• Retina/Vitreous

    This retrospective study assessed how universal face mask wear affects the rates and outcomes of endophthalmitis after anti-VEGF injection.

    Study design

    The authors evaluated 505,968 injections administered to 110,547 eyes at 12 U.S.-based centers between October 2019 and July 2020. They divided cases into an unmasked group in which neither physician or patient wore a mask, and a universal face mask group in which everyone (physicians, ancillary staff, and patient) wore a mask.

    Outcomes

    Of the presumed endophthalmitis cases, approximately 0.029% (1 in 3,464 injections) occurred in the unmasked group and 0.021% (1 in 4,699 injections) occurred in the universal face mask group. There were more cases of culture-positive endophthalmitis in the arm that did not wear face masks than in the universal face mask group (27 vs. 9 cases). Oral flora-associated endophthalmitis occurred in 3 unmasked cases and 1 universal face mask case. Although the average logMAR visual acuity at presentation was higher in the unmasked group (2.0 vs. 1.7 logMAR), the difference diminished after 3 months of treatment.

    Limitations

    This study is limited by its retrospective design.
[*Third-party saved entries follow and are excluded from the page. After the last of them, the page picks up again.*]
(** [value[k] === n] *)
Definition is_number_prop (m : list (jsstring * Protobuf.value)) (k : jsstring) (n : Z) : bool :=
  match Protobuf.prop m k with Protobuf.VNumber b => b =? JsNumber.number_of n | _ => false end.
Definition decodeClusterStreamMetadata (bytes : list Z) : res ClusterStreamMetadata :=
  value ← Protobuf.decode MetadataMessage bytes;
  match value with
  | Protobuf.VObject m =>
      if negb (is_number_prop m (js "version") 1)
      then Throw (JsError "unsupported cluster WebTransport metadata version")
      else if is_number_prop m (js "kind") 1 then Ok MControl
      else if is_number_prop m (js "kind") 2 then
        match Protobuf.prop m (js "pair"), Protobuf.prop m (js "a"), Protobuf.prop m (js "b") with
        | Protobuf.VString p, Protobuf.VString a, Protobuf.VString b => Ok (MPort p a b)
        | _, _, _ => Throw (JsError "invalid cluster WebTransport metadata")
        end
      else Throw (JsError "invalid cluster WebTransport metadata")
  | _ => Throw (TypeError "not an object")
  end.

(** [view.setUint32(0, payload.byteLength)] stores the low 32 bits. *)
Definition encodeClusterStreamFrame (payload : list Z) : list Z :=
  be_bytes 4 (zlen payload) ++ payload.

(** [view.getUint32(0)] *)
Definition getUint32 (bytes : list Z) : Z := be_val (take 4 bytes).

Definition decodeClusterStreamFrame (bytes : list Z) : res (list Z * Z) :=
  if zlen bytes <? 4 then Throw (JsError "truncated cluster WebTransport frame length")
  else
    let length := getUint32 bytes in
    let end_ := 4 + length in
    if zlen bytes <? end_ then Throw (JsError "truncated cluster WebTransport frame payload")
    else Ok (slice 4 end_ bytes, end_).

(** The loop of [push]; every round drops at least the four prefix bytes. *)
Fixpoint push_loop (fuel : nat) (buffer : list Z) : res (list (list Z) * list Z) :=
  if 4 <=? zlen buffer then
    let length := getUint32 buffer in
    let end_ := 4 + length in
    if zlen buffer <? end_ then Ok ([], buffer)
    else
      match fuel with
      | O => Throw Diverges
      | S fuel =>
          '(value, bytesRead) ← decodeClusterStreamFrame (slice 0 end_ buffer);
          '(frames, rest) ← push_loop fuel (drop (Z.to_nat bytesRead) buffer);
          Ok (value :: frames, rest)
      end
  else Ok ([], buffer).

Definition push (chunk : list Z) : ST (list Z) (list (list Z)) := fun buffer =>
  if zlen chunk =? 0 then Ok ([], buffer)
  else let merged := buffer ++ chunk in push_loop (length merged) merged.

Definition assertComplete (buffer : list Z) : res unit :=
  if negb (zlen buffer =? 0) then Throw (JsError "truncated cluster WebTransport frame at stream end")
  else Ok tt.

(** A client that feeds every chunk as it arrives. *)
Fixpoint push_all (chunks : list (list Z)) : ST (list Z) (list (list Z)) :=
  match chunks with
  | [] => mret []
  | chunk :: chunks => frames ← push chunk; more ← push_all chunks; mret (frames ++ more)
  end.

(** ** Specification *)

Definition frame_fits (payload : list Z) : Prop := zlen payload < 2 ^ 32.
Definition incomplete (b : list Z) : Prop := zlen b < 4 \/ zlen b < 4 + getUint32 b.

Inductive splits : list Z -> list (list Z) -> list Z -> Prop :=
| splits_rest b : incomplete b -> splits b [] b
| splits_frame p b fs r :
    frame_fits p -> splits b fs r -> splits (encodeClusterStreamFrame p ++ b) (p :: fs) r.

Lemma frame_length p : zlen (encodeClusterStreamFrame p) = 4 + zlen p.
Proof. unfold encodeClusterStreamFrame. autorewrite with js. unfold zlen at 1. by autorewrite with js. Qed.

Lemma frame_prefix p b : frame_fits p -> getUint32 (encodeClusterStreamFrame p ++ b) = zlen p.
Proof.
  intros H. unfold getUint32, encodeClusterStreamFrame, frame_fits in *. pose proof (zlen_nonneg p).
  rewrite <- app_assoc, take_app_le by (rewrite length_be_bytes; lia).
  rewrite take_ge by (rewrite length_be_bytes; lia). rewrite be_val_bytes, Z.mod_small; lia.
Qed.

Lemma decode_frame p b : frame_fits p ->
  decodeClusterStreamFrame (encodeClusterStreamFrame p ++ b) = Ok (p, 4 + zlen p).
Proof.
  intros H. unfold decodeClusterStreamFrame. rewrite zlen_app, frame_length, (frame_prefix p b H).
  pose proof (zlen_nonneg p). pose proof (zlen_nonneg b).
  destruct (Z.ltb_spec (4 + zlen p + zlen b) 4); [lia|].
  destruct (Z.ltb_spec (4 + zlen p + zlen b) (4 + zlen p)); [lia|]. do 2 f_equal.
  unfold slice, encodeClusterStreamFrame. replace (4 + zlen p - 4) with (zlen p) by lia.
  rewrite zlen_to_nat, <- app_assoc, drop_app_length' by (by rewrite length_be_bytes).
  by rewrite take_app_length.
Qed.

Lemma push_loop_splits b fs r : splits b fs r -> forall fuel,
  (length b <= fuel)%nat -> push_loop fuel b = Ok (fs, r).
Proof.
  induction 1 as [b Hb|p b fs r Hp Hs IH]; intros fuel Hf.
  - destruct fuel; simpl; (destruct (Z.leb_spec 4 (zlen b)); [|done]);
      (destruct (Z.ltb_spec (zlen b) (4 + getUint32 b)); [done|]); destruct Hb; lia.
  - pose proof (zlen_nonneg p). pose proof (zlen_nonneg b). pose proof (frame_length p) as Hl.
    destruct fuel as [|fuel]; [rewrite length_app in Hf; unfold zlen in *; lia|].
    cbn [push_loop]. rewrite (frame_prefix p b Hp), zlen_app, Hl.
    destruct (Z.leb_spec 4 (4 + zlen p + zlen b)); [|lia].
    destruct (Z.ltb_spec (4 + zlen p + zlen b) (4 + zlen p)); [lia|].
    assert (Z.to_nat (4 + zlen p) = length (encodeClusterStreamFrame p)) as Hn by (unfold zlen in *; lia).
    unfold slice. rewrite drop_0, Z.sub_0_r, Hn, take_app_length.
    rewrite <- (app_nil_r (encodeClusterStreamFrame p)) at 1. rewrite (decode_frame p [] Hp).
    cbn [mbind res_bind]. rewrite Hn, drop_app_length, IH; [done|].
    rewrite length_app in Hf. unfold zlen in *. lia.
Qed.

(** Reading on from the rest is reading the whole. *)
Lemma splits_app b fs r c fs' r' :
  splits b fs r -> splits (r ++ c) fs' r' -> splits (b ++ c) (fs ++ fs') r'.
Proof.
  induction 1 as [b Hb|p b fs r Hp Hs IH]; intros Hc; [done|].
  rewrite <- app_assoc. simpl. constructor; [done|]. by apply IH.
Qed.

(** Any bytes can be split. *)
Lemma splits_total n : forall b, (length b <= n)%nat -> Forall is_byte b -> exists fs r, splits b fs r.
Proof.
  induction n as [|n IH]; intros b Hn Hb.
  - destruct b; [|simpl in Hn; lia]. exists [], []. constructor. left. cbv. done.
  - destruct (decide (incomplete b)) as [Hi|Hi]; [exists [], b; by constructor|].
    unfold incomplete in Hi. assert (4 <= zlen b /\ 4 + getUint32 b <= zlen b) as [H4 Hl] by lia.
    assert (length (take 4 b) = 4%nat) as Ht by (rewrite length_take; unfold zlen in H4; lia).
    assert (Forall is_byte (reverse (take 4 b))) as Htb by (by apply Forall_reverse, Forall_take).
    assert (0 <= getUint32 b < 2 ^ 32) as Hg.
    { unfold getUint32, be_val. pose proof (le_val_range _ Htb) as H. rewrite length_reverse, Ht in H. lia. }
    set (p := take (Z.to_nat (getUint32 b)) (drop 4 b)).
    assert (zlen p = getUint32 b) as Hp.
    { unfold p, zlen in *. rewrite length_take, length_drop. lia. }
    assert (b = encodeClusterStreamFrame p ++ drop (Z.to_nat (getUint32 b)) (drop 4 b)) as E.
    { unfold encodeClusterStreamFrame. rewrite Hp, <- app_assoc. unfold p. rewrite take_drop.
      rewrite <- (take_drop 4 b) at 1. f_equal. unfold getUint32, be_val, be_bytes.
      pose proof (le_bytes_val _ Htb) as H. rewrite length_reverse, Ht in H. by rewrite H, reverse_involutive. }
    destruct (IH (drop (Z.to_nat (getUint32 b)) (drop 4 b))) as (fs & r & Hs).
    + rewrite !length_drop. unfold zlen in H4. lia.
    + by apply Forall_drop, Forall_drop.
    + exists (p :: fs), r. rewrite E at 1. constructor; [|done]. unfold frame_fits. lia.
Qed.

Lemma splits_encoded payloads partial :
  Forall frame_fits payloads -> incomplete partial ->
  splits (concat (map encodeClusterStreamFrame payloads) ++ partial) payloads partial.
Proof.
  intros Hf Hp. induction Hf as [|p payloads Hfp Hf IH]; simpl; [by constructor|].
  rewrite <- app_assoc. by constructor.
Qed.

Lemma incomplete_prefix b c : incomplete (b ++ c) -> incomplete b.
Proof.
  unfold incomplete, getUint32. rewrite zlen_app. pose proof (zlen_nonneg c).
  destruct (decide (zlen b < 4)) as [|H4]; [by left|].
  rewrite take_app_le by (unfold zlen in H4; lia). lia.
Qed.

Lemma incomplete_frame b k p : frame_fits p -> encodeClusterStreamFrame p = b ++ k -> k <> [] -> incomplete b.
Proof.
  intros Hp E Hk. pose proof (frame_length p) as Hl. pose proof (frame_prefix p [] Hp) as Hg.
  rewrite app_nil_r in Hg. rewrite E in Hl, Hg. rewrite zlen_app in Hl. unfold incomplete, getUint32 in *.
  destruct (decide (zlen b < 4)) as [|H4]; [by left|].
  rewrite take_app_le in Hg by (unfold zlen in H4; lia).
  destruct k as [|x k]; [done|]. rewrite zlen_cons in Hl. pose proof (zlen_nonneg k). lia.
Qed.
There also were inconsistent data entry, potentially missing data, heterogeneity of physicians' injection preferences, and inconsistency in lab testing. Since there is no standard protocol for intravitreal injections across institutions, physicians chose protocols—including the use of viscous lidocaine gel—which could have altered the risk of endophthalmitis.

    Clinical significance

    Based on these findings, physicians who did not use face masks during intravitreal injections prior to the pandemic can probably return to their usual routine once face mask restrictions are lifted in clinics.